- _WHAT THE TASK ASKS_
Search the records for the string "erewrite" and copy every line where it turns up.

(RECORDS FOR THIS TASK Opens)

(** Leaving: with no room joined nothing happens; otherwise every
    channel held is removed, and the session is idle, whatever was
    pending or armed; the user and the list of rooms are kept. Leaving
    again does nothing, and a send after leaving is dropped in
    silence. *)
Theorem leaveRoom_makes_idle :
  forall st : ClientState,
    (currentRoom st = None -> leaveRoom st = (st, []))
    /\ (currentRoom st <> None ->
        ExtraSpec.idle (fst (leaveRoom st))
        /\ user (fst (leaveRoom st)) = user st
        /\ rooms (fst (leaveRoom st)) = rooms st
        /\ snd (leaveRoom st)
           = removeIfSet (messagesChannelRef st)
             ++ removeIfSet (participantsChannelRef st)
             ++ removeIfSet (settingsChannelRef st))
    /\ leaveRoom (fst (leaveRoom st)) = (fst (leaveRoom st), [])
    /\ (currentRoom st <> None ->
        forall content env,
          sendMessage content (fst (leaveRoom st)) env
          = mkResult (Returned tt) (fst (leaveRoom st)) [] []).
Proof.
  intros st. unfold leaveRoom.
  destruct (currentRoom st) as [r|] eqn:Hr.
  - split; [discriminate|]. split; [|split].
    + intros _. unfold ExtraSpec.idle. simpl. repeat split.
    + reflexivity.
    + intros _ content env. unfold sendMessage, sendMessage_begin. simpl.
      destruct (user st); reflexivity.
  - split; [reflexivity|]. split; [congruence|]. split.
    + simpl. now rewrite Hr.
    + congruence.
Qed.

Lemma leaveRoom_makes_idle_witness :
  currentRoom (joined (roomWith false [planQuestion])) <> None
  /\ ExtraSpec.idle (fst (leaveRoom (joined (roomWith false [planQuestion])))).
Proof.
  assert (H : currentRoom (joined (roomWith false [planQuestion])) <> None)
    by discriminate.
  split; [exact H|].
  exact (proj1 (proj1 (proj2 (leaveRoom_makes_idle
                                (joined (roomWith false [planQuestion]))))
                      H)).
Defined.

Lemma onSettingsChange_room (roomId : string)
      (resp : Awaited (list SettingsRow)) (st : ClientState)
      (r : ChatRoom.t) :
  currentRoom st = Some r -> ChatRoom.id r = roomId ->
  onSettingsChange roomId resp st
  = setRoomAndRef
      (Some (ChatRoom.withSettings r (loadRoomSettings roomId resp)))
      (Some (ChatRoom.withSettings r (loadRoomSettings roomId resp))) st.
Proof.
  intros Hr Hid. unfold onSettingsChange, updateCurrentRoom.
  rewrite Hr, Hid, String.eqb_refl. reflexivity.
Qed.

(** A settings event replaces the settings by what the reload answers,
    and the next send goes by them: after a reload that says muted a
    mention schedules no AI turn, after one that says unmuted it does.
    A reload that fails puts the default settings in place: the room
    is shown, and treated, as unmuted. Handling the same reload twice
    is handling it once. *)
Theorem settings_event_decides_next_mention :
  forall (st : ClientState) (u : AuthUser.t) (room : ChatRoom.t)
         (content : string) (env : SendEnv) (row : MessageRow),
    user st = Some u -> currentRoom st = Some room ->
    supabaseConfigured st = true ->
    send_insert env = saved row -> mentionsAI content = true ->
    let roomId := ChatRoom.id room in
    (forall muted,
        let st1 := onSettingsChange roomId (ExtraSpec.settingsAnswer muted)
                                    st in
        isAIMuted st1 = muted
        /\ aiTurnTriggered (sendMessage content st1 env) = negb muted
        /\ roomMessages st1 = ChatRoom.messages room)
    /\ (forall e, isAIMuted (onSettingsChange roomId (Threw e) st) = false)
    /\ (forall message,
           isAIMuted (onSettingsChange roomId (refused message) st) = false)
    /\ (forall resp,
           onSettingsChange roomId resp (onSettingsChange roomId resp st)
           = onSettingsChange roomId resp st).
Proof.
  intros st u room content env row Hu Hr Hc Hins Hmention roomId.
  split; [|split; [|split]].
  - intros muted st1.
    assert (Hst1 : st1 = setRoomAndRef
                           (Some (ChatRoom.withSettings room
                                    (loadRoomSettings roomId
                                       (ExtraSpec.settingsAnswer muted))))
                           (Some (ChatRoom.withSettings room
                                    (loadRoomSettings roomId
                                       (ExtraSpec.settingsAnswer muted))))
                           st).
    { unfold st1. now apply onSettingsChange_room. }
    split; [rewrite Hst1; reflexivity|]. split; [|rewrite Hst1; reflexivity].
    unfold sendMessage.
    erewrite sendMessage_begin_state
      by (rewrite Hst1; simpl; eassumption || reflexivity).
    rewrite Hins.
    erewrite sendMessage_resume_saved_state by (simpl; reflexivity).
    cbn [c_isAIMuted c_content]. rewrite Hmention.
    replace (isAIMuted st1) with muted by (rewrite Hst1; reflexivity).
    destruct muted; reflexivity.
  - intros e. rewrite (onSettingsChange_room _ _ _ _ Hr eq_refl). reflexivity.
  - intros message.
    rewrite (onSettingsChange_room _ _ _ _ Hr eq_refl). reflexivity.
  - intros resp. rewrite (onSettingsChange_room _ _ _ _ Hr eq_refl).
    erewrite onSettingsChange_room by (simpl; reflexivity).
    destruct st, room; reflexivity.
Qed.

Lemma settings_event_decides_next_mention_witness :
  let st := joined (roomWith false []) in
  let env := mkSendEnv "temp_1" 0%Z (saved (durableRow "m1" "@AI hello")) in
  mentionsAI "@AI hello" = true
  /\ aiTurnTriggered
       (sendMessage "@AI hello"
          (onSettingsChange "room_1" (ExtraSpec.settingsAnswer true) st) env)
     = false.
Proof.
  intros st env. split; [reflexivity|].
  exact (proj1 (proj2 (proj1 (settings_event_decides_next_mention
                                st ada (roomWith false []) "@AI hello" env
                                (durableRow "m1" "@AI hello")
                                eq_refl eq_refl eq_refl eq_refl eq_refl)
                             true))).
Defined.

Lemma upsertRoom_ids (roomId : string) (room : ChatRoom.t)
      (prevRooms : list ChatRoom.t) :
  ChatRoom.id room = roomId ->
  map ChatRoom.id (upsertRoom roomId room prevRooms)
  = if existsb (fun r => String.eqb (ChatRoom.id r) roomId) prevRooms
    then map ChatRoom.id prevRooms
    else map ChatRoom.id prevRooms ++ [roomId].
Proof.
  intros Hid. unfold upsertRoom.
  destruct (existsb (fun r => String.eqb (ChatRoom.id r) roomId) prevRooms).
  - rewrite map_map. apply map_ext. intros r.
    destruct (String.eqb_spec (ChatRoom.id r) roomId); congruence.
  - rewrite map_app. simpl. now rewrite Hid.
Qed.
(** * Opra: text normalisation, chunking and chunked playback

    A shallow embedding of the shared C++ core of Opra
    ([PDFTextExtractor.cpp], [TextToSpeech.cpp]) together with the
    properties of its specification.

    - [std::string] is [string] (a sequence of bytes), [int] is [Z],
      [std::vector] is [list].
    - The code calls [std::regex] / [std::regex_replace]; module [Regex]
      embeds the fragment of the ECMAScript grammar that the patterns of the
      source use, following libstdc++ 12.  Constructing a [std::regex] may
      throw [std::regex_error]; the embedding returns [Throw] there, and an
      exception raised in a callee propagates to the caller ([Exc], [bindE]).
    - Native back ends (PDFKit, AVSpeechSynthesizer, SAPI) are Section
      variables. *)

From Stdlib Require Import String Ascii List ZArith NArith Arith Bool Lia.
From Stdlib Require Import DecimalString.
Import ListNotations.
Open Scope string_scope.

(** ** Exceptions *)

(** The codes of [std::regex_constants::error_type] that the grammar fragment
    can raise.  [outside_fragment] is not a C++ error: it marks a pattern
    that uses a construct this embedding does not cover (groups, lazy or
    stacked quantifiers, named classes, [$] in a replacement text). *)
Inductive regex_error : Set :=
| error_escape | error_backref | error_brack | error_paren
| error_brace | error_badbrace | error_range | error_badrepeat
| outside_fragment.

Inductive Exc (A : Type) : Type :=
| Return (a : A)
| Throw (e : regex_error).
Arguments Return {A} a.
Arguments Throw {A} e.

Definition bindE {A B : Type} (c : Exc A) (k : A -> Exc B) : Exc B :=
  match c with
  | Return a => k a
  | Throw e => Throw e
  end.

Declare Scope exc_scope.
Delimit Scope exc_scope with exc.
Notation "x <- c ;; k" := (bindE c (fun x => k))
  (at level 61, c at next level, right associativity) : exc_scope.

(** ** Characters *)

Definition code (c : ascii) : N := N_of_ascii c.

Definition in_range (lo hi : N) (c : ascii) : bool :=
  ((lo <=? code c) && (code c <=? hi))%N.

(** [std::isspace] in the "C" locale: space, \t, \n, \v, \f, \r. *)
Definition isspace (c : ascii) : bool :=
  (code c =? 32)%N || in_range 9 13 c.

Definition isdigit (c : ascii) : bool := in_range 48 57 c.

Definition isalnum (c : ascii) : bool :=
  isdigit c || in_range 65 90 c || in_range 97 122 c.

(** The characters of the regex class [\w]. *)
Definition isword (c : ascii) : bool := isalnum c || (code c =? 95)%N.

Definition hex_value (c : ascii) : option N :=
  if isdigit c then Some (code c - 48)%N
  else if in_range 65 70 c then Some (code c - 55)%N
  else if in_range 97 102 c then Some (code c - 87)%N
  else None.

Definition empty (s : string) : bool :=
  match s with
  | EmptyString => true
  | String _ _ => false
  end.

(** ** std::string *)

(** [find_first_not_of] and [find_last_not_of]; [None] is [npos]. *)
Fixpoint find_first_not_of (c : ascii) (s : string) : option nat :=
  match s with
  | EmptyString => None
  | String x s' =>
      if Ascii.eqb x c then option_map S (find_first_not_of c s') else Some 0
  end.

Fixpoint find_last_not_of (c : ascii) (s : string) : option nat :=
  match s with
  | EmptyString => None
  | String x s' =>
      match find_last_not_of c s' with
      | Some i => Some (S i)
      | None => if Ascii.eqb x c then None else Some 0
      end
  end.

(** [Impl::trim], defined with the same body in both classes.  With
    [last = npos] the length [last - first + 1] wraps around to a count
    that reaches the end of the string. *)
Definition trim (str : string) : string :=
  match find_first_not_of " "%char str with
  | None => ""
  | Some first =>
      match find_last_not_of " "%char str with
      | Some last => substring first (last - first + 1) str
      | None => substring first (String.length str - first) str
      end
  end.

(** ** std::regex, ECMAScript grammar (fragment) *)

Module Regex.

Inductive ClassItem : Set :=
| CChar (c : ascii)
| CRange (lo hi : ascii)
| CDigit (neg : bool)          (* \d  \D *)
| CSpace (neg : bool)          (* \s  \S *)
| CWord (neg : bool).          (* \w  \W *)

Inductive Atom : Set :=
| AChar (c : ascii)
| AAny                                          (* . *)
| ASet (neg : bool) (items : list ClassItem).   (* [...]  [^...]  \d ... *)

Inductive Term : Set :=
| TAtom (a : Atom) (lo : nat) (hi : option nat) (* greedy a{lo,hi} *)
| TBol                                          (* ^ *)
| TEol                                          (* $ *)
| TWordBoundary (neg : bool).                   (* \b  \B *)

(** A disjunction of alternatives, each a sequence of terms. *)
Definition regex : Set := list (list Term).

(** *** Scanner: escapes *)

Inductive Escape : Set :=
| EChar (c : ascii)
| EClass (it : ClassItem)
| EWordBoundary (neg : bool)
| EBackref.

(** [n] hexadecimal digits; the value is narrowed to [char]. *)
Fixpoint eat_hex (n : nat) (acc : N) (s : string) : Exc (ascii * string) :=
  match n with
  | O => Return (ascii_of_N (acc mod 256), s)
  | S n' =>
      match s with
      | EmptyString => Throw error_escape
      | String c s' =>
          match hex_value c with
          | Some v => eat_hex n' (16 * acc + v)%N s'
          | None => Throw error_escape
          end
      end
  end.

(** The scanner after a backslash.  [strict] selects how an escaped letter,
    digit or underscore without a meaning of its own is read: libstdc++
    takes the character itself ([strict = false]); under the IdentityEscape
    rule of ECMA-262, as libc++ applies it, it is [error_escape]
    ([strict = true]).  Everything else follows libstdc++. *)
Definition eat_escape (strict in_bracket : bool) (s : string)
  : Exc (Escape * string) :=
  match s with
  | EmptyString => Throw error_escape
  | String c s' =>
      match c with
      | "0"%char => Return (EChar "000"%char, s')
      | "f"%char => Return (EChar "012"%char, s')
      | "n"%char => Return (EChar "010"%char, s')
      | "r"%char => Return (EChar "013"%char, s')
      | "t"%char => Return (EChar "009"%char, s')
      | "v"%char => Return (EChar "011"%char, s')
      | "b"%char =>
          if in_bracket then Return (EChar "008"%char, s')
          else Return (EWordBoundary false, s')
      | "B"%char => Return (EWordBoundary true, s')
      | "d"%char => Return (EClass (CDigit false), s')
      | "D"%char => Return (EClass (CDigit true), s')
      | "s"%char => Return (EClass (CSpace false), s')
      | "S"%char => Return (EClass (CSpace true), s')
      | "w"%char => Return (EClass (CWord false), s')
      | "W"%char => Return (EClass (CWord true), s')
      | "c"%char =>
          match s' with
          | EmptyString => Throw error_escape
          | String x s'' => Return (EChar x, s'')
          end
      | "x"%char =>
          bindE (eat_hex 2 0 s') (fun '(ch, r) => Return (EChar ch, r))
      | "u"%char =>
          bindE (eat_hex 4 0 s') (fun '(ch, r) => Return (EChar ch, r))
      | _ =>
          if isdigit c then Return (EBackref, s')
          else if strict && isword c then Throw error_escape
          else Return (EChar c, s')
      end
  end.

(RECORDS FOR THIS TASK Closes)

- _ANSWER SECTION_
    erewrite sendMessage_begin_state
    erewrite sendMessage_resume_saved_state by (simpl; reflexivity).
    erewrite onSettingsChange_room by (simpl; reflexivity).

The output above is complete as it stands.